Les Européens de l’ère glaciaire âgés d’à peine 10 ans portaient des piercings aux joues

Les archéologues ont longtemps été intrigués par les étranges taches plates observées sur les dents de certaines populations anciennes. Ces marques énigmatiques, surtout visibles sur les canines et les dents jugales des squelettes qui datent de l’ère glaciaire, ont longtemps défié les explications classiques. Une nouvelle théorie pourrait enfin résoudre ce mystère. Selon John Willman, un anthropologue biologique de l’Université de Coimbra au Portugal, ces traces d’usure seraient le résultat de piercings aux joues portés dès l’enfance par les hommes de l’ère glaciaire. Ces piercings, appelés labrets, auraient non seulement marqué l’appartenance à un groupe social, mais auraient aussi modifié l’apparence des dents au fil du temps.

Le mystère des dents anciennes : un phénomène étrange

Les dents des anciens Européens, notamment celles des individus de la période pavlovienne, ont toujours suscité l’intérêt des archéologues, en particulier en raison de leur usure dentaire étrange. Ces groupes humains, qui vivaient en Europe centrale entre 25 000 et 29 000 ans, ont en effet laissé derrière eux des fossiles présentant des signes d’usure dentaire qui ne correspondent pas aux modèles habituels. Les canines et les dents jugales de ces individus montrent notamment des traces plates et irrégulières qui ne peuvent pas être expliquées simplement par des habitudes de mastication, de grincement des dents ou d’autres causes naturelles d’usure.
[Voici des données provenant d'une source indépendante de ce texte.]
(** C3.  For a string that contains neither "aborted" nor "timeout", the
    result is what [t] returns for ["errStatus.<code>"], where [code] is the
    first code of [httpStatusCodes], in the listed order, whose decimal
    rendering occurs in the string. *)
Theorem string_first_code_wins :
  forall msg before code rest t customError options s w r,
  includes "aborted" msg = false ->
  includes "timeout" msg = false ->
  httpStatusCodes = (before ++ code :: rest)%list ->
  (forall c, In c before -> includes (decimal c) msg = false) ->
  includes (decimal code) msg = true ->
  t ("errStatus." ++ decimal code) (host s) = (w, Normal r) ->
  errorStatus globals (Some (VString msg)) (Some t) customError options s
  = (mkState w (journal s ++ [CalledT ("errStatus." ++ decimal code)]),
     Normal r).
Proof.
  intros msg before code rest t customError options s w r
         Hab Hto Hsplit Hbefore Hcode Ht.
  assert (Hknown : In code httpStatusCodes)
    by (rewrite Hsplit; apply in_elt).
  apply errorStatus_block_returned.
  - eapply includes_truthy; [|exact Hcode].
    now apply decimal_code_nonempty.
  - unfold classify. cbn [extract_message known_number].
    rewrite Hab, Hto. unfold bind at 1.
    rewrite Hsplit, (scan_codes_first _ _ _ _ _ _ Hbefore Hcode).
    now rewrite (call_t_then_some _ _ _ _ _ Ht).
Qed.

(** C4.  A string in which "aborted" occurs gives what [t] returns for
    ["errStatus.abortError"], whatever digits the string has and whatever
    custom handler was passed; the custom handler is not called. *)
Theorem aborted_string_abortError :
  forall msg t customError options s w r,
  includes "aborted" msg = true ->
  t "errStatus.abortError" (host s) = (w, Normal r) ->
  errorStatus globals (Some (VString msg)) (Some t) customError options s
  = (mkState w (journal s ++ [CalledT "errStatus.abortError"]), Normal r).
Proof.
  intros msg t customError options s w r Hab Ht.
  apply aborted_message; try assumption.
  eapply includes_truthy; [|exact Hab]. discriminate.
Qed.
Ce phénomène a naturellement attiré l’attention des chercheurs. Plusieurs théories ont également été avancées au fil des années pour tenter de résoudre ce mystère. Certains archéologues ont proposé que l’usure puisse être liée à des comportements spécifiques de l’époque tels que la consommation d’aliments durs ou abrasifs ou encore l’utilisation d’outils en bois ou en pierre qui auraient pu entrer en contact avec les dents. Cependant, aucune de ces explications n’a pu rendre compte de manière convaincante des traces d’usure observées.
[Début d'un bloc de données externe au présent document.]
(** The body on the store, exception by exception: what has been bound when
    each statement raises. *)
Lemma exec_body_unfold m block :
  exec block m =
  let lpos := np_array (functions_local_to_global block) in
  let phi :=
    slice2 (basis_values_PHI block) (npoints block) (shape0 lpos) in
  match getitem_outer (objects m !!! name_D m) lpos with
  | Raise e => (m, Raise e)
  | Ok lD =>
    let l := fresh (dom (objects m)) in
    let objs := <[l := lD]> (objects m) in
    match density_assembler phi lD with
    | Raise e =>
        (Mem objs (name_D m) (name_V m) (Some l) (name_xc_e m), Raise e)
    | Ok rho =>
      let ret := compute_functional rho in
      match einsum_a_a (w block) (slice1 (ret_V ret) (npoints block)) with
      | Raise e =>
          (Mem objs (name_D m) (name_V m) (Some l) (name_xc_e m), Raise e)
      | Ok e0 =>
        match matrix_accumulator (objs !!! name_V m) lpos phi
                (slice1 (ret_V_RHO_A ret) (npoints block)) (w block) with
        | Raise e =>
            (Mem objs (name_D m) (name_V m) (Some l) (name_xc_e m + e0)%F,
             Raise e)
        | Ok V' =>
            (Mem (<[name_V m := V']> objs) (name_D m) (name_V m) (Some l)
               (name_xc_e m + e0)%F,
             Ok ())
        end
      end
    end
  end.
Proof.
  unfold exec_body, matrix_accumulator, mbind, cmd_bind, load, lift, alloc,
    bind_lD, iadd_xc_e, iadd_outer_V.
  cbn [fst snd objects name_D name_V name_lD name_xc_e].
  destruct (getitem_outer _ _) as [lD|]; [|done].
  destruct (density_assembler _ _) as [rho|]; [|done].
  destruct (einsum_a_a _ _) as [e0|]; [|done].
  destruct (einsum_pb_p_p_pa_ab _ _ _ _) as [Vtmp|]; [|done].
  cbn [result_bind].
  destruct (add2 _ _) as [S|]; [|done].
  cbn [result_bind].
  destruct (iadd_outer _ _ _); done.
Qed.

Lemma dom_insert_keep (objs : gmap loc (ndarray2 F)) l (M : ndarray2 F) l0 :
  l0 ∈ dom objs -> l0 ∈ dom (<[l := M]> objs).
Proof. rewrite dom_insert_L. set_solver. Qed.

Lemma separate_alloc m (M : ndarray2 F) x :
  separate m ->
  let l := fresh (dom (objects m)) in
  separate (Mem (<[l := M]> (objects m)) (name_D m) (name_V m) (Some l) x) /\
  l <> name_D m /\ l <> name_V m.
Proof.
  intros (HD & HV & Hne & _) l.
  assert (l ∉ dom (objects m)) as Hl by apply is_fresh.
  assert (l <> name_D m) as HlD by (intros ->; done).
  assert (l <> name_V m) as HlV by (intros ->; done).
  split; [|done]. unfold separate. simpl.
  repeat split; [by apply dom_insert_keep..|done|congruence].
Qed.

(** What a pass leaves alone, whether it ends well or raises: the bindings
    of [D] and [V], every object other than the one [V] is bound to, and
    the separation of the names. *)
Lemma exec_body_frame m block m' r :
  separate m -> exec block m = (m', r) ->
  name_D m' = name_D m /\ name_V m' = name_V m /\ separate m' /\
  dom (objects m) ⊆ dom (objects m') /\
  (forall l, l ∈ dom (objects m) -> l <> name_V m ->
     objects m' !! l = objects m !! l).
Proof.
  intros Hsep. rewrite exec_body_unfold. cbv zeta.
  destruct (getitem_outer _ _) as [lD|].
  2: { intros [= <- <-]. done. }
  set (l := fresh (dom (objects m))).
  assert (l ∉ dom (objects m)) as Hl by apply is_fresh.
  assert (forall x, separate
            (Mem (<[l := lD]> (objects m)) (name_D m) (name_V m) (Some l) x))
    as Hsep1.
  { intros x. by apply (separate_alloc m lD x). }
  assert (forall l0, l0 ∈ dom (objects m) ->
            <[l := lD]> (objects m) !! l0 = objects m !! l0) as Hold.
  { intros l0 Hl0. apply lookup_insert_ne. intros ->. done. }
  assert (dom (objects m) ⊆ dom (<[l := lD]> (objects m))) as Hsub.
  { intros l0. apply dom_insert_keep. }
  destruct (density_assembler _ _) as [rho|].
  2: { intros [= <- <-]. simpl. auto 10. }
  destruct (einsum_a_a _ _) as [e0|].
  2: { intros [= <- <-]. simpl. auto 10. }
  destruct (matrix_accumulator _ _ _ _ _) as [V'|].
  2: { intros [= <- <-]. simpl. auto 10. }
  intros [= <- <-]. simpl.
  split; [done|]. split; [done|].
  destruct (Hsep1 f_zero) as (HD1 & HV1 & Hne1 & HlD1). simpl in *.
  split.
  { unfold separate. simpl.
    repeat split; [by apply dom_insert_keep..|done|done]. }
  split.
  { intros l0 Hl0. by apply dom_insert_keep, Hsub. }
  intros l0 Hl0 HlV. rewrite lookup_insert_ne by done. by apply Hold.
Qed.

(** The store and the arrays passed by value tell one story, as long as [D]
    and [V] are two objects. *)
Lemma exec_body_view m block :
  separate m ->
  match exec block m with
  | (m', Ok _) => body (view m) block = Ok (view m')
  | (m', Raise e) => body (view m) block = Raise e
  end.
Proof.
  intros Hsep. rewrite exec_body_unfold. cbv zeta.
  unfold loop_body, view at 1 2 3 4. cbn [D V xc_e].
  destruct (getitem_outer _ _) as [lD|]; [|done].
  cbn [mbind result_bind].
  destruct (separate_alloc m lD f_zero Hsep) as (_ & HlD & HlV).
  destruct (density_assembler _ _) as [rho|]; [|done].
  cbn [mbind result_bind].
  destruct (einsum_a_a _ _) as [e0|]; [|done].
  cbn [mbind result_bind].
  rewrite lookup_total_insert_ne by done.
  destruct (matrix_accumulator _ _ _ _ _) as [V'|]; [|done].
  cbn [mbind result_bind]. unfold view. simpl.
  destruct Hsep as (_ & _ & Hne & _).
  rewrite lookup_total_insert_ne by done.
  rewrite lookup_total_insert_ne by done.
  by rewrite lookup_total_insert_eq.
Qed.

Lemma exec_blocks_frame m blocks m' r :
  separate m -> execs blocks m = (m', r) ->
  name_D m' = name_D m /\ name_V m' = name_V m /\ separate m' /\
  dom (objects m) ⊆ dom (objects m') /\
  (forall l, l ∈ dom (objects m) -> l <> name_V m ->
     objects m' !! l = objects m !! l).
Proof.
  revert m. induction blocks as [|block rest IH]; intros m Hsep.
  - intros [= <- <-]. done.
  - simpl. unfold mbind, cmd_bind.
    destruct (exec block m) as [m1 [[]|e]] eqn:Hbody.
    + destruct (exec_body_frame _ _ _ _ Hsep Hbody)
        as (HD1 & HV1 & Hsep1 & Hsub1 & Hold1).
      intros Hrest.
      destruct (IH m1 Hsep1 Hrest) as (HD' & HV' & Hsep' & Hsub' & Hold').
      split; [congruence|]. split; [congruence|]. split; [done|].
      split; [by etrans|].
      intros l Hl HlV. rewrite Hold', Hold1; [done|done|done| |congruence].
      by apply Hsub1.
    + intros [= <- <-]. by apply (exec_body_frame m block m1 (Raise e)).
Qed.

Lemma exec_blocks_view m blocks :
  separate m ->
  match execs blocks m with
  | (m', Ok _) => run (view m) blocks = Ok (view m')
  | (m', Raise e) => run (view m) blocks = Raise e
  end.
Proof.
  revert m. induction blocks as [|block rest IH]; intros m Hsep; [done|].
  simpl. unfold mbind at 1, cmd_bind.
  pose proof (exec_body_view m block Hsep) as Hview.
  destruct (exec block m) as [m1 [[]|e]] eqn:Hbody.
  - rewrite Hview. cbn [mbind result_bind]. apply IH.
    by apply (exec_body_frame m block m1 (Ok ())).
  - by rewrite Hview.
Qed.

Lemma exec_start_separate (alive : gmap loc (ndarray2 F)) (Da : ndarray2 F) :
  let m0 := exec_start alive Da in
  separate m0 /\ objects m0 !! name_D m0 = Some Da /\
  view m0 = initial Da /\
  (forall l, l ∈ dom alive -> l <> name_V m0 /\ objects m0 !! l = alive !! l).
Proof.
  unfold exec_start. cbv zeta.
  set (d := fresh (dom alive)).
  set (v := fresh (dom (<[d := Da]> alive))).
  assert (d ∉ dom alive) as Hd by apply is_fresh.
  assert (v ∉ dom (<[d := Da]> alive)) as Hv by apply is_fresh.
  assert (d ∈ dom (<[d := Da]> alive)) as Hdin.
  { apply elem_of_dom. rewrite lookup_insert_eq. by eexists. }
  assert (v <> d) as Hvd by (intros Heq; by rewrite Heq in Hv).
  split.
  { unfold separate. simpl.
    repeat split; [by apply dom_insert_keep| |done|done].
    apply elem_of_dom. rewrite lookup_insert_eq. by eexists. }
  split.
  { simpl. rewrite lookup_insert_ne by done. apply lookup_insert_eq. }
  split.
  { unfold view, initial. simpl.
    rewrite lookup_total_insert_eq, lookup_total_insert_ne by done.
    by rewrite lookup_total_insert_eq. }
  intros l Hl. simpl.
  assert (l <> v) as Hlv.
  { intros ->. apply Hv. by apply dom_insert_keep. }
  assert (l <> d) as Hld by (intros ->; done).
  split; [done|]. by rewrite !lookup_insert_ne.
Qed.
Les piercings aux joues comme explication

Dans le cadre d’une récemment publiée dans le Journal of Paleolithic Archaeology, l’anthropologue John Willman propose une explication audacieuse : les labrets, des piercings insérés dans la joue ou la lèvre inférieure, pourraient être à l’origine de cette usure dentaire étrange. Selon le chercheur, l’usure des dents serait alors le résultat direct du frottement constant causé par le labret en contact avec les dents, surtout lorsqu’il est porté sur une longue période.

Pour confirmer son hypothèse, Willman a étudié plusieurs squelettes issus de fouilles pavloviennes. Il a observé l’usure des dents, en particulier celle des canines et des molaires, et a comparé les traces d’usure entre les enfants et les adultes. Il a alors constaté que les traces d’usure sur les dents de lait des enfants indiquaient que les piercings étaient probablement insérés dès l’enfance, ce qui correspond à l’idée que les labrets étaient portés pour marquer l’identité dès un jeune âge.
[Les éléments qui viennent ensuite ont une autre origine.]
(** X11: when the sum of the counts of ['F'] and ['E'] is the whole of
    [total_issues] (every counted tuple is an error or a fatal), the rate
    is [0.0], as it is when there is none: [critical / total_issues] is
    the float one, and [100 - 1.0 * 100] is zero. *)
Theorem all_critical_rate_is_zero (analysis : report) :
  left_sum analysis = Ok (total_issues analysis) ->
  false_positive_rate analysis = Ok zero.
Proof.
  intros Hl.
  destruct (statistics_steps analysis)
    as (e & w & c & r & f & i & rate
        & _ & Hpos & _ & Hl' & Hrate & _ & _ & Hcase & _).
  rewrite Hl in Hl'. inversion Hl' as [Ht]. rewrite Hrate. f_equal.
  destruct (f + e =? 0) eqn:E; [exact Hcase|].
  apply Z.eqb_neq in E. destruct Hcase as (q & Hq & ->).
  rewrite Ht in Hq.
  destruct (int_truediv_same (f + e)) as (q' & Hq' & Hb); [lia|].
  rewrite Hq in Hq'. inversion Hq'. subst q'.
  rewrite of_int_100. apply SFsub_exactly_100, SFmul_exactly_100, Hb.
Qed.

Lemma all_critical_rate_is_zero_witness :
  left_sum [(lit "a", [an_error; an_error; an_unrecognized])]
  = Ok (total_issues [(lit "a", [an_error; an_error; an_unrecognized])])
  /\ false_positive_rate [(lit "a", [an_error; an_error; an_unrecognized])]
     = Ok zero.
Proof.
  split; [reflexivity|].
  exact (all_critical_rate_is_zero
           [(lit "a", [an_error; an_error; an_unrecognized])] eq_refl).
Defined.

(** ** Nothing is lost when the labels differ *)

Lemma not_In_get_None {V : Type} (d : Dict.t V) (k : str) :
  ~ In k (Dict.keys d) -> Dict.get d k = None.
Proof.
  induction d as [|[k' v'] d IH]; simpl; [reflexivity|].
  intros H. destruct (PyStr.eqb k' k) eqn:E.
  - apply eqb_eq in E. tauto.
  - apply IH. tauto.
Qed.

Lemma set_absent {V : Type} (d : Dict.t V) (k : str) (v : V) :
  Dict.get d k = None -> Dict.set d k v = d ++ [(k, v)].
Proof.
  induction d as [|[k' v'] d IH]; simpl; [reflexivity|].
  destruct (PyStr.eqb k' k); [discriminate|].
  intros H. rewrite IH; auto.
Qed.

Lemma get_last {V : Type} (d : Dict.t V) (m : str) (v : V) :
  ~ In m (Dict.keys d) -> Dict.get (d ++ [(m, v)]) m = Some v.
Proof.
  induction d as [|[k' v'] d IH]; simpl.
  - rewrite eqb_refl. reflexivity.
  - intros H. destruct (PyStr.eqb k' m) eqn:E.
    + apply eqb_eq in E. tauto.
    + apply IH. tauto.
Qed.

Lemma set_last {V : Type} (d : Dict.t V) (m : str) (v v' : V) :
  ~ In m (Dict.keys d) ->
  Dict.set (d ++ [(m, v)]) m v' = d ++ [(m, v')].
Proof.
  induction d as [|[k' v0] d IH]; simpl.
  - rewrite eqb_refl. reflexivity.
  - intros H. destruct (PyStr.eqb k' m) eqn:E.
    + apply eqb_eq in E. tauto.
    + rewrite IH; tauto.
Qed.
Chez les adultes, l’usure était plus importante et plus étendue, ce qui suggère que les piercings évoluaient au fil du temps, avec des labrets de plus grande taille ou placés différemment qui créaient ainsi un contact plus prolongé avec les dents. Cette évolution de l’usure dentaire au fil des années soutient l’idée que les labrets étaient non seulement portés tout au long de la vie, mais qu’ils pouvaient également marquer un changement de statut social ou une nouvelle phase de vie.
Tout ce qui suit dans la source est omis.